Directions — For the entries below, the result should be an exact transcription of the lines from the one with "else if e =? GL_INVALID_ENUM" up to and including the one with "else if e =? GL_OUT_OF_MEMORY", and only those.

Supplied data —
----
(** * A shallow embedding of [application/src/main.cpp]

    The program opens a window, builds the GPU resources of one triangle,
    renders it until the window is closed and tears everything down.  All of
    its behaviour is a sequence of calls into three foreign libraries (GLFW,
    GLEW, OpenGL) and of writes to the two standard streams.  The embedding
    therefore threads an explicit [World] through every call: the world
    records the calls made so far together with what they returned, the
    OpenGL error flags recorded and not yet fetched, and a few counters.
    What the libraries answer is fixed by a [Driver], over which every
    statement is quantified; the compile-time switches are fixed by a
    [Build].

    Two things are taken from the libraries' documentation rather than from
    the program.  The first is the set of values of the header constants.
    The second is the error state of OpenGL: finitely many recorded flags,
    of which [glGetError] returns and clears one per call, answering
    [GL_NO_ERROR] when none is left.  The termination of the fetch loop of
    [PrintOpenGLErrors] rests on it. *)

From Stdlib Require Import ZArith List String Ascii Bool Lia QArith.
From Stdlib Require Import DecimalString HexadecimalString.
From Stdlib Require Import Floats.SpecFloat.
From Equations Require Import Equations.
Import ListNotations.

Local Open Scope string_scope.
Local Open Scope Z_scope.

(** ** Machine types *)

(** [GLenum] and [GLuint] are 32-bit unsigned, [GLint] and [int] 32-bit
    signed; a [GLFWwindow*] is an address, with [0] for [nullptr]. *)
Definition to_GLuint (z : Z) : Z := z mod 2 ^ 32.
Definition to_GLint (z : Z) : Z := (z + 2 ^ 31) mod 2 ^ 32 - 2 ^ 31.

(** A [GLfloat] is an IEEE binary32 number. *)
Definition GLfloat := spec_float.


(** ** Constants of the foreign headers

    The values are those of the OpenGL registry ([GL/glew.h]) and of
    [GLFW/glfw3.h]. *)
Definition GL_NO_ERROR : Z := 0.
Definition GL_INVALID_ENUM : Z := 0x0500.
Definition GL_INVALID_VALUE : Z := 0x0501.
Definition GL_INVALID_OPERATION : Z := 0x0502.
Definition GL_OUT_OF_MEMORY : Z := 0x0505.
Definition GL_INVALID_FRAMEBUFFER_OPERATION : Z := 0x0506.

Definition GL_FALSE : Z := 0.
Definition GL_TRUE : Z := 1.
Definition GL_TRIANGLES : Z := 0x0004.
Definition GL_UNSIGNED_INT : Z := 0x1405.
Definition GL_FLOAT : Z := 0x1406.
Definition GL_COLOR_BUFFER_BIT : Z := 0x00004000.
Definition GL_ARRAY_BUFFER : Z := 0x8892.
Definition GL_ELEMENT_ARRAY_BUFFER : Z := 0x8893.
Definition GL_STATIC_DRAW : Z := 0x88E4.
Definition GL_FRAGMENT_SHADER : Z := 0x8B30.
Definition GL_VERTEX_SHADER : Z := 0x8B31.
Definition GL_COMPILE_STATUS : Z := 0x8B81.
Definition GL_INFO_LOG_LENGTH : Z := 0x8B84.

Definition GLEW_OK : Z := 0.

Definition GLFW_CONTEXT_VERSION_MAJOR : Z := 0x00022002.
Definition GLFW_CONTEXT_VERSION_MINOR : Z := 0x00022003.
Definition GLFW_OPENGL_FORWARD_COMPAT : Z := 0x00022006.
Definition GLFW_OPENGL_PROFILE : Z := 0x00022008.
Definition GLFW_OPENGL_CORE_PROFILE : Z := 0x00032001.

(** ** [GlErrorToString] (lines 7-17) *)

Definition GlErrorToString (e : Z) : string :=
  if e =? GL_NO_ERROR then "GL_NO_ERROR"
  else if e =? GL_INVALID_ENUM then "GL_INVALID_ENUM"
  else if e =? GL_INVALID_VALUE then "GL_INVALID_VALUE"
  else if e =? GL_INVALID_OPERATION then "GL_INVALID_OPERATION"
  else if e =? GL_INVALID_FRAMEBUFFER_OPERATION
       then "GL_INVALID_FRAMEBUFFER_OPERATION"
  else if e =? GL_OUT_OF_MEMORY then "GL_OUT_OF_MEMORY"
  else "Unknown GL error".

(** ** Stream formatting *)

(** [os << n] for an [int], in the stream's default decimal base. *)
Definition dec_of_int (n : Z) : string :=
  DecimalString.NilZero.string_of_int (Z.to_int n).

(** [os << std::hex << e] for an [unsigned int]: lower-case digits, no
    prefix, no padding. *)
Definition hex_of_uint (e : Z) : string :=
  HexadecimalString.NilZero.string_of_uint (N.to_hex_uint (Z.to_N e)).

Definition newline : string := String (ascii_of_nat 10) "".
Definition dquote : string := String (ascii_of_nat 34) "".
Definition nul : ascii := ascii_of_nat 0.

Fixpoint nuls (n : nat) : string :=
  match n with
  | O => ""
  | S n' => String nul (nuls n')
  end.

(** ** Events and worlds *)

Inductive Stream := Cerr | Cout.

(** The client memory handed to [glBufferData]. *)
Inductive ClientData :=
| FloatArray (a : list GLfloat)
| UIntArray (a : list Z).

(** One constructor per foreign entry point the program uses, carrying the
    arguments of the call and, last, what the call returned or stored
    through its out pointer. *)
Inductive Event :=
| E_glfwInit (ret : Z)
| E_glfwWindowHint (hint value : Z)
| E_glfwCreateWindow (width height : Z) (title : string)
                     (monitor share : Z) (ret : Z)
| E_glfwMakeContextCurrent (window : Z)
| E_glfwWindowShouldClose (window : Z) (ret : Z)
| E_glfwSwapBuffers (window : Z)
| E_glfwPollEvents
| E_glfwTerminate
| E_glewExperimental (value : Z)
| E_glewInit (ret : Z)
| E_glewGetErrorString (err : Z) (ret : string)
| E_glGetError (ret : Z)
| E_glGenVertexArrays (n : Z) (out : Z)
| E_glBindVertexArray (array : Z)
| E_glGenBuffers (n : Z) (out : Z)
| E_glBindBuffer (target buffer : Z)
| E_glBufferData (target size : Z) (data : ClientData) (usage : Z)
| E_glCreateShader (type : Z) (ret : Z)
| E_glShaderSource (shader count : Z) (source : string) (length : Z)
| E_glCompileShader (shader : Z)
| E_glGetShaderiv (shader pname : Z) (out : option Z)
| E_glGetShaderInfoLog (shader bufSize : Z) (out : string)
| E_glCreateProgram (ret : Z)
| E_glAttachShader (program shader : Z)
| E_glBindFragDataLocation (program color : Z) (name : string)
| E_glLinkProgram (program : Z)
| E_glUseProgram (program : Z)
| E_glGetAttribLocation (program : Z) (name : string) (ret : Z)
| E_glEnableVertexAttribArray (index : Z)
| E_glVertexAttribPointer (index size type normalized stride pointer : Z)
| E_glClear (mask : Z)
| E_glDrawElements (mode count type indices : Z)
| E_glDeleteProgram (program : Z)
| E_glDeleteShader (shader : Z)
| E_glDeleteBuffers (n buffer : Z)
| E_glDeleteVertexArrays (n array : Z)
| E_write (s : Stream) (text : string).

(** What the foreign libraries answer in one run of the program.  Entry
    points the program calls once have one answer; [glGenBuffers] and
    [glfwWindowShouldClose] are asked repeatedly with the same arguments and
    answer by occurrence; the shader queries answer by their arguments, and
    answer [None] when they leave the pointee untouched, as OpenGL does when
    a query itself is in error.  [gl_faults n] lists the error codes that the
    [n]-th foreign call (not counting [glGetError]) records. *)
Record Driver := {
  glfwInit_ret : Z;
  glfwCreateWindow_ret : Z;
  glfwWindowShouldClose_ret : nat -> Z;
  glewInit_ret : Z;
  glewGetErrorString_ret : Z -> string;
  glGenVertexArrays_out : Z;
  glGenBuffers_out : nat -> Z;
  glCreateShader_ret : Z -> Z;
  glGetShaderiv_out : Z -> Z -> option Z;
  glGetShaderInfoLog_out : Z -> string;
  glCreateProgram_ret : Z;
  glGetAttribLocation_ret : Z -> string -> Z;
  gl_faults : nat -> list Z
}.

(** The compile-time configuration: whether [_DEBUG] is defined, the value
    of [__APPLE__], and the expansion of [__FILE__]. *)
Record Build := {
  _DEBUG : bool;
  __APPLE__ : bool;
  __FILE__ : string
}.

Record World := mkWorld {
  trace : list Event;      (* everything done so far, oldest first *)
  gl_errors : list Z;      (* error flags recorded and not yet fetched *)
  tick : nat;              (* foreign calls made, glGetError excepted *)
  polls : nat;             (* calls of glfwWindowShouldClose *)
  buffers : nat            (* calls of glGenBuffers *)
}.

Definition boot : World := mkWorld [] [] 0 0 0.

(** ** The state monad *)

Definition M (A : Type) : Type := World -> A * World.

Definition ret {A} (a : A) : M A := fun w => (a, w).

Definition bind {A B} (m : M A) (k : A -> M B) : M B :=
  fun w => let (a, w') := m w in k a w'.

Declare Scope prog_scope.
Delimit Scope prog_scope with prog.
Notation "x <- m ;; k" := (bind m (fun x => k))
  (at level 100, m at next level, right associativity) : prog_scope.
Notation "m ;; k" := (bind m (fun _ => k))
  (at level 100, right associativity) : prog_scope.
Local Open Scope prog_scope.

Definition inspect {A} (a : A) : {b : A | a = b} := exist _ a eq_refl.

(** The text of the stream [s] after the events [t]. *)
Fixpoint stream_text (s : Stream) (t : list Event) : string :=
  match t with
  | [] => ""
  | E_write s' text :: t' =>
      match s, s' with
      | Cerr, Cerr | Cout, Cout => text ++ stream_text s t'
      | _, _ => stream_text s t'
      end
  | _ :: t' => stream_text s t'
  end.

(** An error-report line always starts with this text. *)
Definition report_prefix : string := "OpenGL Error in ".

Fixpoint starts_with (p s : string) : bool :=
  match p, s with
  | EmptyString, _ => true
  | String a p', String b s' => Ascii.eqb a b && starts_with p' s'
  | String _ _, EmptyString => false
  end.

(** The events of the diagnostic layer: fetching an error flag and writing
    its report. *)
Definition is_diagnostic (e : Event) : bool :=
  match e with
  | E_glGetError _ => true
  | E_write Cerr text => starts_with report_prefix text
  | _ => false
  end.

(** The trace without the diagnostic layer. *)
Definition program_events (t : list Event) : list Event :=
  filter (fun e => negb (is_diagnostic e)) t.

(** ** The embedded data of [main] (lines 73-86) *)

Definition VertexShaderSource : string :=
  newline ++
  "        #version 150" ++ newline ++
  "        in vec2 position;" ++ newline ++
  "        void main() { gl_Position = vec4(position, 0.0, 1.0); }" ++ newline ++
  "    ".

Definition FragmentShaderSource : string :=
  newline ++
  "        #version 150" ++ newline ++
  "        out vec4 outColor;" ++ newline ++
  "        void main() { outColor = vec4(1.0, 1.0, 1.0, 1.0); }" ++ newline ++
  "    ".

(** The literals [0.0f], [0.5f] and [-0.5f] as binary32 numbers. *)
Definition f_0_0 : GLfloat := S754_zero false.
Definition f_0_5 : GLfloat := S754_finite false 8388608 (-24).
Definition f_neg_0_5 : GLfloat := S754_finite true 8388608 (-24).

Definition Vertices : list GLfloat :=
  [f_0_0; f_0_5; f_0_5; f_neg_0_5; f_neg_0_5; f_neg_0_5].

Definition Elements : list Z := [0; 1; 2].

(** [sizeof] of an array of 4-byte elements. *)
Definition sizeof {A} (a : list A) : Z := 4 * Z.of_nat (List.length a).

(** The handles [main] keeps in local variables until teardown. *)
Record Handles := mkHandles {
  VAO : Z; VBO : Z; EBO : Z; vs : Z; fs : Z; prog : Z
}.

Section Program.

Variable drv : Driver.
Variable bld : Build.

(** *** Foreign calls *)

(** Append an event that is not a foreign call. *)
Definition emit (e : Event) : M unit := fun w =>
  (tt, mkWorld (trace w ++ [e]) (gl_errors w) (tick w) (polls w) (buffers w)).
----
Answer box —
  else if e =? GL_INVALID_ENUM then "GL_INVALID_ENUM"
  else if e =? GL_INVALID_VALUE then "GL_INVALID_VALUE"
  else if e =? GL_INVALID_OPERATION then "GL_INVALID_OPERATION"
  else if e =? GL_INVALID_FRAMEBUFFER_OPERATION
       then "GL_INVALID_FRAMEBUFFER_OPERATION"
  else if e =? GL_OUT_OF_MEMORY then "GL_OUT_OF_MEMORY"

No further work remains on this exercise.